Saturday 19 February 2022

Solo Dining

          This week, I finally got around to reading one of those seminal works of English Literature that old-timers like me feel obliged to tick off their list, Virginia Woolf’s Mrs Dalloway. What took me so long is that there are so many novels to read that the classics, already familiar through osmosis, get pushed to the back of the queue by the noisy newcomers. What prompted me to pick it up at last was that, within the space of two days, I had heard a radio programme about the author and come across an unopened copy of the novel on a bookshelf at home. Also, with my birthday fast approaching, I was aware that time is running out. Nowadays, birthdays are not so much a cause of celebration as of contemplation and a reminder to complete whatever ambitions you still have.

          We are currently on a road trip to Manchester and beyond, where my OH has business and I am free to spend time catching up with old friends, another activity that gains urgency with the passing of years. And, whilst nostalgia plays its inevitable part in our meetings, I have been taking care not to imbue them with the whiff of a ‘farewell tour’, focussing instead on continuing companionship and future dates. It’s been a busy time, but for the last two days I have been left to my own devices in the Lancashire town of Southport. This genteel seaside resort was and is the retirement destination of choice for many a Mancunian and Liverpudlian, vestiges of whom are evident in charity shops in the form of cravats and twinsets. The place has seen better days, but much of its heritage remains intact despite some fraying around the edges. An amateur social historian like me can find much of interest. Lunch options, however, are limited, so I returned to the reasonably authentic, family-run Italian deli that I had discovered on a previous visit.

          The deli is a corridor space, with a counter on one side and four tables-for-two along the other. I took the only free one, passing as I did so another solo diner, a woman who apparently had finished eating but was still nursing a glass of wine. After placing my order, I looked up and noticed that she appeared to be staring at me. I busied myself with my phone, thinking that she had probably not meant to catch my eye and that, anyway, she would soon depart. She did not. She and I were facing each other and, with nothing blocking our line of sight, the only way to avoid eye contact was to read. She, however, sat very still and upright, reading nothing, phoning no one and looking right at me. She didn’t look crazy, or eccentric, just a bit vague and faintly smiling. When my food arrived, I was grateful for the distraction. Then she started talking, very quietly. I assumed she was on the phone but, after a while, realised she was addressing me, though I could not quite hear what she was saying and, despite my telling her so, she would not or could not raise her volume. Exchanges were impossible so, eventually, having cleared my plate, I took my unfinished drink to her table.

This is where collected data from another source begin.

(** *** Firing order and waiting *)

Lemma set_timeout_until_spec deadline now :
  0 <= now <= INT64_MAX → deadline <= INT64_MAX →
  ∃ tv, set_timeout_until deadline now = Some tv ∧ 0 <= tv_sec tv ∧ 0 <= tv_usec tv < 1000000
    ∧ (let wait_ns := (tv_sec tv * 1000000 + tv_usec tv) * 1000 in
       deadline <= now + wait_ns ∧ (now < deadline → now + wait_ns < deadline + 1000)
       ∧ (deadline <= now → wait_ns = 0)).
Proof.
  intros Hn Hd. unfold set_timeout_until. destruct (Z.leb_spec deadline now) as [Hle|Hlt].
  { eexists. split; [done|]. cbn. lia. }
  assert (i64_sub deadline now = Some (deadline - now)) as ->.
  { apply i64_check_ok. unfold is_i64, INT64_MIN in *. lia. }
  cbn [mbind option_bind]. rewrite (Z.quot_div_nonneg (deadline - now) 1000) by lia.
  set (r := deadline - now) in *. assert (0 < r) as Hr by lia.
  set (us := if r / 1000 * 1000 <? r then r / 1000 + 1 else r / 1000).
  assert (r <= us * 1000 < r + 1000) as Hus.
  { unfold us. destruct (Z.ltb_spec (r / 1000 * 1000) r);
      pose proof (Z.div_mod r 1000 ltac:(lia)); pose proof (Z.mod_pos_bound r 1000 ltac:(lia)); lia. }
  eexists. split; [done|]. cbn [tv_sec tv_usec]. rewrite Z.quot_div_nonneg, Z.rem_mod_nonneg by lia.
  pose proof (Z.div_mod us 1000000 ltac:(lia)). pose proof (Z.mod_pos_bound us 1000000 ltac:(lia)).
  assert (0 <= us / 1000000) by (apply Z.div_pos; lia). cbv zeta. lia.
Qed.

(** In every reachable interleaving of threads that add timers, of the reactor's
    [check] and of the final cleanup: the queue is sorted by deadline; live timers
    have distinct non-zero ids and distinct callbacks; the registry holds exactly
    the callbacks of the live timers and those of the other component, without
    duplicates, so a registered callback is never dangling; the kind of a timer
    agrees with its interval, so the assertions of [check] hold; nothing is live
    after cleanup. A timer that fires has a deadline in the past and no queued timer
    has an earlier one. *)
Theorem timer_queue_invariant s :
  rtc timer_step initial s →
  timers_ok s
  ∧ ∀ now t m', reactor s = None → check_begin (manager s) now = Some (CheckFire t, m') →
      _tnext t < now ∧ (∀ t', t' ∈ _timers m' → _tnext t <= _tnext t') ∧ _cleaned_up (manager s) = false.
Proof.
  intros Hr. pose proof (reachable_ok s Hr) as Hok. split; [done|].
  intros now t m' _. unfold check_begin. destruct (_cleaned_up (manager s)); [done|].
  pose proof (tk_sorted _ Hok) as Hs. destruct (_timers (manager s)) as [|e rest]; [done|].
  destruct (Z.ltb_spec (_tnext e) now) as [Hlt|Hge]; cbn [negb].
  - intros [= -> <-]. cbn. split; [done|]. split; [|done].
    apply StronglySorted_inv in Hs as [_ Hs]. rewrite Forall_forall in Hs. exact Hs.
  - by destruct (set_timeout_until (_tnext e) now).
Qed.

(** *** One pass of [check] *)

(** How often a timer fires up to [now]. *)
Definition fires (now : Z) (t : TimerEntry) : Z :=
  if _tnext t <? now then
    if 0 <? _tinterval t
    then (now - _tnext t + _tinterval t * NS_PER_MS - 1) / (_tinterval t * NS_PER_MS)
    else 1
  else 0.

Definition all_fires (now : Z) (ts : list TimerEntry) : Z := foldr (λ t n, fires now t + n) 0 ts.

Lemma fires_nonneg now t : 0 <= _tinterval t → 0 <= fires now t.
Proof.
  intros Hi. unfold fires. destruct (Z.ltb_spec (_tnext t) now); [|lia].
  destruct (Z.ltb_spec 0 (_tinterval t)); [|lia]. unfold NS_PER_MS in *. apply Z.div_pos; lia.
Qed.

Lemma fires_step now t next n :
  0 < _tinterval t → _tnext t < now → next = _tnext t + _tinterval t * NS_PER_MS →
  fires now t = 1 + fires now (mkTimer (_tid t) (_tflags t) next (_tinterval t) n (_tcb t)).
Proof.
  intros Hi Hlt ->. unfold fires. cbn [_tnext _tinterval].
  rewrite (proj2 (Z.ltb_lt _ _) Hlt), (proj2 (Z.ltb_lt 0 _) Hi).
  set (I := _tinterval t * NS_PER_MS). assert (0 < I) by (unfold I, NS_PER_MS; lia).
  destruct (Z.ltb_spec (_tnext t + I) now).
  - replace (now - _tnext t + I - 1) with (now - (_tnext t + I) + I - 1 + 1 * I) by lia.
    rewrite Z.div_add by lia. lia.
  - assert ((now - _tnext t + I - 1) / I = 1); [|lia].
    symmetry. apply (Z.div_unique _ _ _ (now - _tnext t - 1)); lia.
Qed.

#[export] Instance all_fires_proper now : Proper ((≡ₚ) ==> (=)) (all_fires now).
Proof. unfold all_fires. intros l k. induction 1; cbn; lia. Qed.

Lemma all_fires_nonneg now ts : (∀ t, t ∈ ts → 0 <= _tinterval t) → 0 <= all_fires now ts.
Proof.
  intros Hi. unfold all_fires. induction ts as [|t ts IH]; cbn; [lia|].
  pose proof (fires_nonneg now t (Hi t ltac:(set_solver))). specialize (IH ltac:(set_solver)). lia.
Qed.

(** What one pass relies on; [queue_ok] holds of the queue of every reachable state
    whose deadlines are far from the end of the clock's range. *)
Record queue_ok (now : Z) (ts : list TimerEntry) : Prop := {
  qo_sorted : StronglySorted earlier ts;
  qo_ids : NoDup (_tid <$> ts);
  qo_range : ∀ t, t ∈ ts → is_i64 (_tnext t) ∧ 0 <= _tinterval t
                            ∧ now + _tinterval t * NS_PER_MS <= INT64_MAX
}.

Definition deadlines (now : Z) (t : TimerEntry) : list Z :=
  map (λ k, _tnext t + Z.of_nat k * (_tinterval t * NS_PER_MS)) (seq 0 (Z.to_nat (fires now t))).

(** What a pass that fired [fired] and left [ts'] must satisfy. *)
Record pass_spec (now : Z) (ts : list TimerEntry) (fired ts' : list TimerEntry) : Prop := {
  ps_count : Zlen fired = all_fires now ts;
  ps_each : ∀ t, t ∈ ts → _tnext <$> filter (λ x, _tid x = _tid t) fired = deadlines now t;
  ps_known : ∀ x, x ∈ fired → _tid x ∈ _tid <$> ts;
  ps_late : ∀ x, x ∈ fired → _tnext x < now;
  ps_order : StronglySorted Z.le (_tnext <$> fired);
  ps_lower : ∀ low, (∀ t, t ∈ ts → low <= _tnext t) → ∀ x, x ∈ fired → low <= _tnext x;
  ps_rest : ∀ t, t ∈ ts' → now <= _tnext t
}.

Lemma fires_zero now t : now <= _tnext t → fires now t = 0.
Proof. intros Hle. unfold fires. by rewrite (proj2 (Z.ltb_ge _ _)). Qed.

Lemma pass_nothing now ts : (∀ t, t ∈ ts → now <= _tnext t) → pass_spec now ts [] ts.
Proof.
  intros Hall. split; try done; [| |set_solver|set_solver|apply SSorted_nil|set_solver].
  - change (Zlen []) with 0. unfold all_fires. induction ts as [|t ts IH]; [done|]. cbn.
    rewrite fires_zero by (apply Hall; set_solver). rewrite <- IH by set_solver. done.
  - intros t Ht. unfold deadlines. by rewrite fires_zero by auto.
Qed.

(** What becomes of the fired timer: its successor [e'] in the queue [ts1]. *)
Definition fired_to (e : TimerEntry) (e' : option TimerEntry) (rest ts1 : list TimerEntry) : Prop :=
  match e' with
  | Some e' => 0 < _tinterval e ∧ _tid e' = _tid e ∧ _tinterval e' = _tinterval e
               ∧ _tnext e' = _tnext e + _tinterval e * NS_PER_MS ∧ ts1 ≡ₚ e' :: rest
  | None => _tinterval e = 0 ∧ ts1 = rest
  end.

Lemma fired_to_count now e e' rest ts1 :
  _tnext e < now → fired_to e e' rest ts1 →
  fires now e = 1 + match e' with Some e' => fires now e' | None => 0 end
  ∧ all_fires now (e :: rest) = 1 + all_fires now ts1.
Proof.
  intros Hlt He'.
  assert (fires now e = 1 + match e' with Some e' => fires now e' | None => 0 end) as Hfe.
  { destruct e' as [e'|].
    - destruct He' as (Hi & _ & Hi' & Hn & _).
      rewrite (fires_step now e (_tnext e') 0 Hi Hlt Hn). unfold fires. cbn. by rewrite Hi'.
    - destruct He' as [Hi _]. unfold fires. by rewrite (proj2 (Z.ltb_lt _ _) Hlt), Hi. }
  split; [done|]. cbn [all_fires foldr]. rewrite Hfe. fold (all_fires now rest).
  destruct e' as [e1|]; [destruct He' as (_ & _ & _ & _ & ->)|destruct He' as [_ ->]];
    cbn; fold (all_fires now rest); lia.
Qed.

(** Firing the earliest timer, whose successor (when it recurs) goes back into the
    queue. *)
Lemma pass_fire now e rest e' ts1 fired ts' :
  queue_ok now (e :: rest) → _tnext e < now →
  fired_to e e' rest ts1 →
  pass_spec now ts1 fired ts' → pass_spec now (e :: rest) (e :: fired) ts'.
Proof.
  intros [Hs Hid Hrg] Hlt He' [P1 P2 P3 P4 P5 P6 P7].
  apply StronglySorted_inv in Hs as [_ Hmin]. rewrite Forall_forall in Hmin.
  cbn in Hid. apply NoDup_cons in Hid as [Hnew Hid].
  destruct (fired_to_count now e e' rest ts1 Hlt He') as [Hfe Hcount].
  assert (∀ t, t ∈ rest → t ∈ ts1) as Hrest.
  { intros t Ht. destruct e'; [destruct He' as (_ & _ & _ & _ & ->); set_solver|by destruct He' as [_ ->]]. }
  assert (∀ x, x ∈ ts1 → x ∈ rest ∨ ∃ e1, e' = Some e1 ∧ x = e1) as Hts1.
  { intros x Hx. destruct e' as [e1|].
    - destruct He' as (_ & _ & _ & _ & Hp). rewrite Hp in Hx. set_solver.
    - destruct He' as [_ ->]. by left. }
  assert (∀ t, t ∈ ts1 → _tnext e <= _tnext t) as Hlow.
  { intros t [Ht|(e1 & -> & ->)]%Hts1; [by apply Hmin|].
    destruct He' as (Hi & _ & _ & -> & _). unfold NS_PER_MS. lia. }
  split; try done.
  - rewrite Zlen_cons, P1. done.
  - intros t [->|Ht]%elem_of_cons.
    + rewrite filter_cons_True, fmap_cons by done. unfold deadlines. rewrite Hfe.
      destruct e' as [e1|].
      * destruct He' as (Hi & Hid1 & Hi1 & Hn1 & Hp).
        rewrite <- Hid1, (P2 e1) by (rewrite Hp; set_solver).
        assert (0 <= fires now e1) by (apply fires_nonneg; lia).
        replace (Z.to_nat (1 + fires now e1)) with (S (Z.to_nat (fires now e1))) by lia.
        cbn [seq map]. f_equal; [lia|]. unfold deadlines. rewrite <- seq_shift, map_map.
        apply map_ext. intros k. rewrite Hn1, Hi1. lia.
      * destruct He' as [Hi ->].
        assert (filter (λ x, _tid x = _tid e) fired = []) as ->; [|change (Z.to_nat (1 + 0)) with 1%nat; cbn [seq map fmap list_fmap]; f_equal; lia].
        destruct (filter _ fired) as [|x l] eqn:E; [done|]. exfalso.
        assert (x ∈ filter (λ x, _tid x = _tid e) fired) as [Hx Hin]%list_elem_of_filter
          by (rewrite E; set_solver).
        apply Hnew. rewrite <- Hx. by apply P3.
    + rewrite filter_cons_False; [by apply P2, Hrest|]. intros E. apply Hnew. rewrite E.
      by apply list_elem_of_fmap_2.
  - intros x [->|Hx]%elem_of_cons; [set_solver|]. apply P3 in Hx. cbn.
    apply list_elem_of_fmap in Hx as (y & -> & [Hy|(e1 & -> & ->)]%Hts1).
    + right. by apply list_elem_of_fmap_2.
    + destruct He' as (_ & -> & _). by left.
  - intros x [->|Hx]%elem_of_cons; [done|by apply P4].
  - cbn. apply SSorted_cons; [done|]. apply Forall_forall. intros z (x & -> & Hx)%list_elem_of_fmap.
    by apply (P6 _ Hlow).
  - intros low Hl x [->|Hx]%elem_of_cons; [apply Hl; set_solver|]. apply (P6 low); [|done].
    intros t Ht. specialize (Hlow t Ht). specialize (Hl e ltac:(set_solver)). lia.
Qed.

Lemma finish_spec now e rest m :
  0 <= now → queue_ok now (e :: rest) → _tnext e < now → _timers m = rest →
  ∃ m1 e', check_finish m e = Some m1 ∧ _cleaned_up m1 = _cleaned_up m
    ∧ fired_to e e' rest (_timers m1) ∧ queue_ok now (_timers m1).
Proof.
  intros Hnow [Hs Hid Hrg] Hlt Hm. unfold check_finish. cbn [_tinterval _tnext _tid _tflags _tcb _fire_count].
  destruct (Hrg e ltac:(set_solver)) as (Hi64 & Hi & Hb).
  apply StronglySorted_inv in Hs as [Hs _]. pose proof Hid as [Hnew Hid']%NoDup_cons.
  destruct (Z.ltb_spec 0 (_tinterval e)) as [Hpos|Hz].
  - assert (i64_mul (_tinterval e) NS_PER_MS = Some (_tinterval e * NS_PER_MS)) as ->.
    { apply i64_check_ok. unfold is_i64, INT64_MIN, INT64_MAX, NS_PER_MS in *. lia. }
    cbn [mbind option_bind].
    assert (is_i64 (_tnext e + _tinterval e * NS_PER_MS)) as Hnx.
    { unfold is_i64, INT64_MIN, NS_PER_MS in *. lia. }
    assert (i64_add (_tnext e) (_tinterval e * NS_PER_MS) = Some (_tnext e + _tinterval e * NS_PER_MS)) as ->
      by by apply i64_check_ok.
    cbn [mbind option_bind].
    eexists _, (Some (mkTimer (_tid e) (_tflags e) (_tnext e + _tinterval e * NS_PER_MS) (_tinterval e)
      (u64 (_fire_count e + 1)) (_tcb e))).
    split; [done|]. split; [done|]. cbn [_timers]. rewrite Hm.
    split; [do 4 (split; [done|]); apply insert_perm|].
    split; [by apply insert_sorted_ok| |].
    + rewrite insert_perm. cbn. by apply NoDup_cons.
    + intros t. rewrite insert_perm. intros [->|Ht]%elem_of_cons; [done|]. apply Hrg. set_solver.
  - eexists _, None. split; [done|]. split; [done|]. cbn [_timers]. rewrite Hm.
    split; [split; [lia|done]|]. split; [done|done|]. intros t Ht. apply Hrg. set_solver.
Qed.

Lemma check_S n clock during m :
  check (S n) clock during m =
    '(o, m) ← check_begin m (clock 0%nat);
    match o with
    | CheckReturn tv => Some (tv, [], m)
    | CheckFire t =>
        m ← check_finish (during t m) t;
        '(tv, fired, m) ← check n (λ i, clock (S i)) during m;
        Some (tv, t :: fired, m)
    end.
Proof. done. Qed.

          She just wanted conversation, it seemed, but not about the weather. In a wistful manner, she told me about her two failed marriages, the second of which was to a man “below her social class”. Whether her strangeness was due to anti-depressant drugs, I don’t know, but the fragments of her story suggested loneliness and regret, like some character Mrs Dalloway might have known – and certainly shunned. Eventually, the waiter (who was unsure what to make of our relationship) came to take her empty plate and she inferred she might have another drink. It was then I took my leave, gently. I detected disappointment, but I hope she understood that I was just a passing stranger, willing to lend a kindly ear.